- Official release poster
- Genre: Documentary
- Countries of origin: United States Canada
- Original language: English
- No. of seasons: 1
- No. of episodes: 4 (list of episodes)

Production
- Production companies: Seven Bucks Productions Vice Studios Canada

Original release
- Network: Vice TV Crave
- Release: June 4 – June 26, 2024

= Who Killed WCW? =

2024 American television series

Who Killed WCW? is a Canadian-American documentary television series produced by Vice Studios Canada and Seven Bucks Productions. The series premiered on June 6, 2024 in the United States on Vice TV, and in Canada on Crave.

==Synopsis==

The series explores the downfall of World Championship Wrestling (WCW), interviewing various wrestlers, staff members and exploring the Monday Night War and the eventual demise and purchase by WWE.

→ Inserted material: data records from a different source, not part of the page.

(* ===== verification/Bits.v ===== *)
(** Alignment macros of [utils/macros.h] and the bit-field helpers of
    [utils/bits.h], with the arithmetic facts the memory components use. *)
From stdpp Require Import base tactics.
From Stdlib Require Import ZArith Lia.
From S2P Require Import Prelude.

(** * [utils/macros.h] *)

(** [~((uint64_t)(align - 1))] *)
Definition align_mask (align : Z) : Z := 2 ^ 64 - 1 - (align - 1).

Definition ALIGN_UP (x align : Z) : Z :=
  Z.land (u64 (u64 x + (align - 1))) (align_mask align).
Definition ALIGN_DOWN (x align : Z) : Z := Z.land (u64 x) (align_mask align).
Definition IS_ALIGNED (x align : Z) : bool := Z.land (u64 x) (align - 1) =? 0.

Definition PAGE_SIZE : Z := 4096.

#[global] Arguments ALIGN_UP : simpl never.
#[global] Arguments ALIGN_DOWN : simpl never.
#[global] Arguments IS_ALIGNED : simpl never.

(** * [utils/bits.h] *)

Definition extract_bits (number start end_ : Z) : Z :=
  let width := u8 (end_ - start + 1) in
  let mask := u64 (u64 (Z.shiftl 1 width) - 1) in
  Z.land (Z.shiftr number start) mask.

Definition insert_bits (target bits start end_ : Z) : Z :=
  let width := u8 (end_ - start + 1) in
  let mask := u64 (Z.shiftl (u64 (u64 (Z.shiftl 1 width) - 1)) start) in
  let target := Z.land target (2 ^ 64 - 1 - mask) in
  Z.lor target (Z.land (u64 (Z.shiftl bits start)) mask).

Definition insert_bit (target bit start end_ : Z) : Z :=
  let width := u8 (end_ - start + 1) in
  let mask := u64 (Z.shiftl (u64 (u64 (Z.shiftl 1 width) - 1)) start) in
  if negb (bit =? 0) then Z.lor target mask
  else Z.land target (2 ^ 64 - 1 - mask).

(** * Alignment lemmas *)


Lemma land_align_mask x n :
  0 <= n <= 64 → is_u64 x → Z.land x (align_mask (2 ^ n)) = x - x mod 2 ^ n.
Proof.
  intros Hn [Hx0 Hx1].
  assert (x - x mod 2 ^ n = Z.ldiff x (Z.ones n)) as ->.
  { rewrite Z.ldiff_ones_r by lia. rewrite Z.shiftl_mul_pow2, Z.shiftr_div_pow2 by lia.
    pose proof (Z.div_mod x (2 ^ n)). lia. }
  unfold align_mask.
  replace (2 ^ 64 - 1 - (2 ^ n - 1)) with (Z.ldiff (Z.ones 64) (Z.ones n)).
  2: { rewrite <- Z.sub_nocarry_ldiff. 2: { apply Z.bits_inj'. intros i Hi.
       rewrite Z.ldiff_spec, Z.bits_0, !Z.testbit_ones_nonneg by lia. lia. }
       rewrite !Z.ones_equiv. lia. }
  apply Z.bits_inj'. intros i Hi.
  rewrite Z.land_spec, !Z.ldiff_spec, !Z.testbit_ones_nonneg by lia.
  destruct (Z.ltb_spec i 64) as [|Hge]; cbn; [done|].
  rewrite <- (Z.mod_small x (2 ^ 64)) by lia.
  by rewrite Z.mod_pow2_bits_high by lia.
Qed.

Lemma ALIGN_DOWN_spec x n :
  0 <= n <= 64 → ALIGN_DOWN x (2 ^ n) = u64 x - u64 x mod 2 ^ n.
Proof. intros Hn. apply land_align_mask; [done|]. apply u64_range. Qed.

(** No wrap-around: [ALIGN_UP] is the least multiple not below [x]. *)
Lemma ALIGN_UP_spec x n :
  0 <= n <= 64 → 0 <= x → x + (2 ^ n - 1) < 2 ^ 64 →
  ALIGN_UP x (2 ^ n) = (x + (2 ^ n - 1)) / 2 ^ n * 2 ^ n.
Proof.
  intros Hn H0 H1. assert (0 < 2 ^ n) by lia.
  unfold ALIGN_UP. rewrite (u64_id x) by (unfold is_u64; lia).
  rewrite u64_id by (unfold is_u64; lia).
  rewrite land_align_mask by (try done; unfold is_u64; lia).
  pose proof (Z.div_mod (x + (2 ^ n - 1)) (2 ^ n)). lia.
Qed.

Lemma IS_ALIGNED_spec x n :
  0 <= n <= 64 → IS_ALIGNED x (2 ^ n) = true ↔ u64 x mod 2 ^ n = 0.
Proof.
  intros Hn. unfold IS_ALIGNED.
  replace (2 ^ n - 1) with (Z.ones n) by (rewrite Z.ones_equiv; lia).
  rewrite Z.land_ones by lia. apply Z.eqb_eq.
Qed.

(** The page-size instances. *)
Lemma ALIGN_DOWN_page x : is_u64 x → ALIGN_DOWN x PAGE_SIZE = x - x mod 4096.
Proof. intros H. rewrite <- (u64_id x) at 2 3 by done. by apply (ALIGN_DOWN_spec x 12). Qed.

Lemma ALIGN_UP_page x :
  0 <= x < 2 ^ 64 - 4095 → ALIGN_UP x PAGE_SIZE = (x + 4095) / 4096 * 4096.
Proof. intros H. apply (ALIGN_UP_spec x 12); lia. Qed.

Lemma ALIGN_UP_page_bounds x :
  0 <= x < 2 ^ 64 - 4095 →
  x <= ALIGN_UP x PAGE_SIZE < x + 4096 ∧ ALIGN_UP x PAGE_SIZE mod 4096 = 0.
Proof.
  intros H. rewrite ALIGN_UP_page by done. split.
  - Z.div_mod_to_equations. lia.
  - apply Z.mod_mul. lia.
Qed.

(** The top page of the address space: the macro wraps to zero. *)
Lemma ALIGN_UP_wraps x : 2 ^ 64 - 4095 <= x < 2 ^ 64 → ALIGN_UP x PAGE_SIZE = 0.
Proof.
  intros H. unfold ALIGN_UP, PAGE_SIZE. rewrite (u64_id x) by (unfold is_u64; lia).
  change (4096 - 1) with 4095.
  replace (u64 (x + 4095)) with (x + 4095 - 2 ^ 64).
  2: { unfold u64. rewrite <- (Z.mod_add _ 1 (2 ^ 64)) by lia.
       replace (x + 4095 + 1 * 2 ^ 64) with (x + 4095 - 2 ^ 64 + 2 * 2 ^ 64) by lia.
       rewrite Z.mod_add by lia. rewrite Z.mod_small; lia. }
  change 4096 with (2 ^ 12).
  rewrite land_align_mask by (unfold is_u64; lia). rewrite Z.mod_small; lia.
Qed.

Lemma IS_ALIGNED_page x : is_u64 x → IS_ALIGNED x PAGE_SIZE = true ↔ x mod 4096 = 0.
Proof. intros H. rewrite <- (u64_id x) at 2 by done. apply (IS_ALIGNED_spec x 12). lia. Qed.

(** * Bit fields *)

Lemma width_mask w : 0 <= w < 64 → u64 (u64 (Z.shiftl 1 w) - 1) = Z.ones w.
Proof.
  intros Hw. rewrite Z.shiftl_1_l.
  assert (1 <= 2 ^ w < 2 ^ 64) by (split; [lia|apply Z.pow_lt_mono_r; lia]).
  rewrite (u64_id (2 ^ w)) by (unfold is_u64; lia).
  rewrite u64_id by (unfold is_u64; lia). rewrite Z.ones_equiv. lia.
Qed.

Lemma testbit_u64 x i : 0 <= i → Z.testbit (u64 x) i = bool_decide (i < 64) && Z.testbit x i.
Proof.
  intros Hi. unfold u64. case_bool_decide.
  - by rewrite Z.mod_pow2_bits_low.
  - by rewrite Z.mod_pow2_bits_high by lia.
Qed.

The series features interviews with The Rock, Goldberg, Eric Bischoff, Bret Hart, Booker T, Konnan amongst others. Chris Jericho declined to appear based on his view that as the narrator for Dark Side of the Ring, he was too closely associated with the producers.

==Episode list==

| No. | Title | Original release date | Viewers | Rating (18–49) |
| 1 | "Where The Big Boys Play" | June 4, 2024 | 138,000 | 0.03 |
Eric Bischoff is given control of WCW, working with Hulk Hogan to create a rival to the WWF during the 1990s.
| 2 | "The Streak Is Over" | June 11, 2024 | 117,000 | 0.02 |
With WCW taking the lead against the WWF, the biggest stars begin to put their own interests and egos before the needs of the business.
| 3 | "New Blood" | June 18, 2024 | 148,000 | 0.06 |
With the downward spiral of the company continuing, Vince Russo is brought onboard to help reinvent the product.
| 4 | "The Final Nitro" | June 26, 2024 | 124,000 | 0.05 |
The cast gather for the last episode of Nitro after WCW falls victim to the AOL-Time Warner merger.

==Reception==
The series received criticism from a number of former WCW employees, including Tony Schiavone. Episodes 2 and 3 were criticised by Wrestling Observer Newsletter for poor fact-checking, lack of critique and a lack of pushback against narratives pushed by the featured talking heads. In particular, the narrative that WCW was ultimately driven down by Time Warner management rather than poor internal decisions by WCW itself was criticised.